Banking on that potential, Rifton Aviation is nearing completion of a new hangar complex targeted specifically at the new Boeing Business Jets (BBJ) now entering the marketplace. Domer says the 117,000-sq. ft. building will come in "under the target of $100 a square foot." The up front investment will be offset, he says, by the 50-year ground lease and the fact that Rifton retains own ership of the building.
"The cost of long-term ownership will go way down," says Domer. "We have a projected high rate of return and ongoing revenues because of the type of aircraft we can base there." He says one BBJ owner has committed to base in the new complex, and negotiations are under way with two others.
Like many fixed base operations, the owners of Rifton Aviation got into the industry first as users of business aviation. Unlike most, the foundation of the company is based in a religious movement — the Bruderhof communities — that began in Germany a century ago. Domer and about one-half of the 75 full-time employees here are members of the community in which everything is shared, including income. Through the years, the company became users and owners of corporate aircraft for missionary work and for its three core businesses: Rifton Equipment, Community Playthings, and Plough Publishing House.
Domer says he brings a new perspective into the FBO business, coming from the outside. He thinks that he brings a new level of service to the business that will redefine what customers want.
Since establishing its FBO here three years ago, Rifton has become the lone FBO and has grown to some $10 million in annual revenues, pumping some six million gallons of fuel for GA, airlines, and cargo. This, says Domer, is just the beginning, as he unfolds his "FBO supercenter" concept, on which he has a patent pending. The primary target: the high-end corporate customer. "You have to have more than just a conference room," he says.

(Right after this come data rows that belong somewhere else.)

(** C6: a sync never overwrites a change it has not seen.  Whatever the outcome of the
    run, if the remote metadata has a newer version of a record than the local one, the
    record's file in the store is untouched. *)
Theorem newer_remote_untouched c w res c' w' m id info :
  execute c w = ((res, c'), w') → fresh_context c →
  stored_metadata (files w) = Some m → cm_records m !! id = Some info →
  (∀ l, l ∈ pl_local_records c → lr_record_id l = id → (lr_version l < ri_version info)%Z) →
  files w' !! record_path id = files w !! record_path id.
Proof.
  intros (o1 & c1 & w1 & Hp & Hr)%execute_cases (Hun & _ & _ & _ & _ & Hnd) Hst Hi Hnew.
  pose proof (pull_metadata_files _ _ _ _ _ Hp) as Hf.
  pose proof (pull_metadata_outcome _ _ _ _ _ Hp) as Ho.
  apply pull_metadata_context in Hp as (Hl & _ & _ & _ & _ & Hun1).
  destruct o1; try (by destruct_and?; subst; rewrite Hf); [|done].
  destruct (pl_remote_metadata c1) as [m1|] eqn:Hm1; [|by apply stored_metadata_file in Hst as [? ?]; simplify_map_eq].
  destruct Ho as (Hst1 & _ & _). simplify_eq.
  destruct (detect c1) as [o2 c2] eqn:Hd.
  destruct o2; try (by destruct_and?; subst; rewrite Hf).
  destruct Hr as (o3 & c3 & w3 & Hpush & -> & _). rewrite <- Hf.
  eapply (push_frame _ _ _ _ _ _ Hpush); [|apply record_path_not_metadata].
  split; [apply record_path_not_temp|]. intros i Hin <-%record_path_inj.
  apply (detect_uploads _ _ _ _ _ Hm1 (Hun1 Hun) Hd) in Hin as (l & Hll & <- & _ & Hle). rewrite Hl in Hll.
  specialize (Hle _ Hi). specialize (Hnew _ Hll eq_refl). lia.
Qed.

(** ** Every upload is accounted for *)

(** The lists of outcomes only grow. *)
Definition outcomes_grow (c c' : PipelineContext) : Prop :=
  pl_uploaded_ids c ⊆ pl_uploaded_ids c' ∧ pl_failed_ids c ⊆ pl_failed_ids c'.

#[local] Instance outcomes_grow_preorder : PreOrder outcomes_grow.
Proof. split; [done|]. intros ??? [??] [??]. split; by etransitivity. Qed.

Lemma upload_one_accounts r c w c' w' :
  upload_one r c w = (c', w') →
  outcomes_grow c c' ∧ (cr_id r ∈ pl_uploaded_ids c' ∨ cr_id r ∈ pl_failed_ids c').
Proof.
  unfold upload_one, io_bind, io_ret. destruct (upload_record _ _ _ w) as [[[]|e] w1];
    intros [= <- <-].
  - set (c1 := c <| pl_uploaded_ids ::= _ |>).
    assert (∀ g : PipelineContext → list string,
      (∀ x k, g (x <| pl_checkpoint ::= k |>) = g x) →
      g (with_uuid (cr_id r) (λ id c, c <| pl_checkpoint ::= SyncCheckpoint.record_push_done id |>)
        c1) = g c1) as Hk.
    { intros g Hg. apply with_uuid_keeps. intros id. apply Hg. }
    unfold outcomes_grow. rewrite !(Hk pl_uploaded_ids), !(Hk pl_failed_ids) by done. cbn.
    set_solver.
  - unfold outcomes_grow, fail_id. cbn. set_solver.
Qed.

Lemma upload_loop_accounts l c w c' w' :
  upload_loop l c w = (c', w') →
  outcomes_grow c c' ∧
  ∀ r, r ∈ l → cr_id r ∈ pl_uploaded_ids c' ∨ cr_id r ∈ pl_failed_ids c'.
Proof.
  revert c w. induction l as [|r l IH]; intros c w; cbn; unfold io_bind, io_ret.
  { intros [= <- _]. split; [done|]. by intros ? ?%elem_of_nil. }
  destruct (upload_one r c w) as [c1 w1] eqn:E. apply upload_one_accounts in E as [Hg Hr].
  intros [Hg' Hl]%IH. split; [by etransitivity|]. destruct Hg' as [Hu Hf].
  intros r' [->|Hin]%elem_of_cons; [|auto]. destruct Hr as [?|?]; auto.
Qed.

Lemma accept_download_uploaded c d :
  pl_uploaded_ids (accept_download c d) = pl_uploaded_ids c.
Proof.
  destruct d as [id [[r|]|e]]; cbn; try done. case_match; [done|].
  unfold record_health. repeat case_match; unfold with_uuid; repeat case_match; done.
Qed.

Lemma accept_downloads_uploaded l c :
  pl_uploaded_ids (foldl accept_download c l) = pl_uploaded_ids c.
Proof.
  revert c. induction l as [|d l IH]; intros c; cbn; [done|].
  by rewrite IH, accept_download_uploaded.
Qed.

Lemma download_all_accounts c w c' w' :
  download_all c w = (c', w') →
  outcomes_grow c c' ∧ pl_uploaded_ids c' = pl_uploaded_ids c.
Proof.
  unfold download_all, io_bind, io_ret. case_match; [by intros [= <- _]|].
  destruct (batch_download_records _ _ _ _ _ w) as [l w1]. intros [= <- _].
  pose proof (accept_downloads_uploaded l c) as Hu.
  split; [|done]. unfold outcomes_grow. rewrite Hu. split; [done|].
  intros id. apply (accepts_all c l).
Qed.

Lemma conflict_one_accounts id c w c' w' :
  conflict_one id c w = (c', w') →
  outcomes_grow c c' ∧ pl_uploaded_ids c' = pl_uploaded_ids c.
Proof.
  unfold conflict_one, io_bind, io_ret. case_match; [|by intros [= <- _]].
  destruct (download_record _ _ w) as [[[cr|]|e] w1]; intros [= <- _]; try done;
    [destruct (ConflictManager.store_conflict _ _)|];
    [unfold with_uuid; case_match; done|..]; unfold outcomes_grow, fail_id; cbn; set_solver.
Qed.

Lemma conflict_loop_accounts l c w c' w' :
  conflict_loop l c w = (c', w') →
  outcomes_grow c c' ∧ pl_uploaded_ids c' = pl_uploaded_ids c.
Proof.
  revert c w. induction l as [|id l IH]; intros c w; cbn; unfold io_bind, io_ret;
    [by intros [= <- _]|].
  destruct (conflict_one id c w) as [c1 w1] eqn:E. apply conflict_one_accounts in E as [Hg <-].
  intros [Hg' ->]%IH. split; [by etransitivity|done].
Qed.

Lemma push_records_accounts c w c' w' :
  push_records c w = (c', w') →
  ∀ r, r ∈ selected_uploads c → cr_id r ∈ pl_uploaded_ids c' ∨ cr_id r ∈ pl_failed_ids c'.
Proof.
  unfold push_records, io_bind. destruct (upload_loop _ c w) as [c1 w1] eqn:E1.
  destruct (download_all c1 w1) as [c2 w2] eqn:E2. intros E3 r Hr.
  apply upload_loop_accounts in E1 as [_ Hf1].
  apply download_all_accounts in E2 as [[_ Hf2] Hu2].
  apply conflict_loop_accounts in E3 as [[_ Hf3] Hu3]. rewrite Hu3, Hu2.
  destruct (Hf1 r Hr); auto.
Qed.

"You have to have retail facilities, a nice restaurant, an art gallery, and make it into a real destination in itself.
"I'm saying that I'm going to change behavior. Real innovation means defining for customers what they want, to some degree."
Domer hopes to break ground on his supercenter in 2001, and says that a key component of its success will be tied to a planned $50 million development to be built next to Stewart that will include a world trade center, hotel, light manufacturing, etc.
Rifton Aviation is located some 60 miles north of New York City, a fact that Domer says should not be a negative in the long run. The FBO has an agreement with Sikorsky/Associated Aircraft Group, which operates the Sikorsky fractional ownership program, to shuttle customers downtown.
"I think that, over time, you're going to have customers that are going to be very happy coming in here, stepping onto the helicopter, and taking that 20-minute ride down to the Wall Street heliport," he says.
"All the dynamics point to this being a good airport. We have 6,000 acres of buffer around the airport; a 12,000-ft. runway; we're out of the New York airspace; and, it's an airport that's privatizing.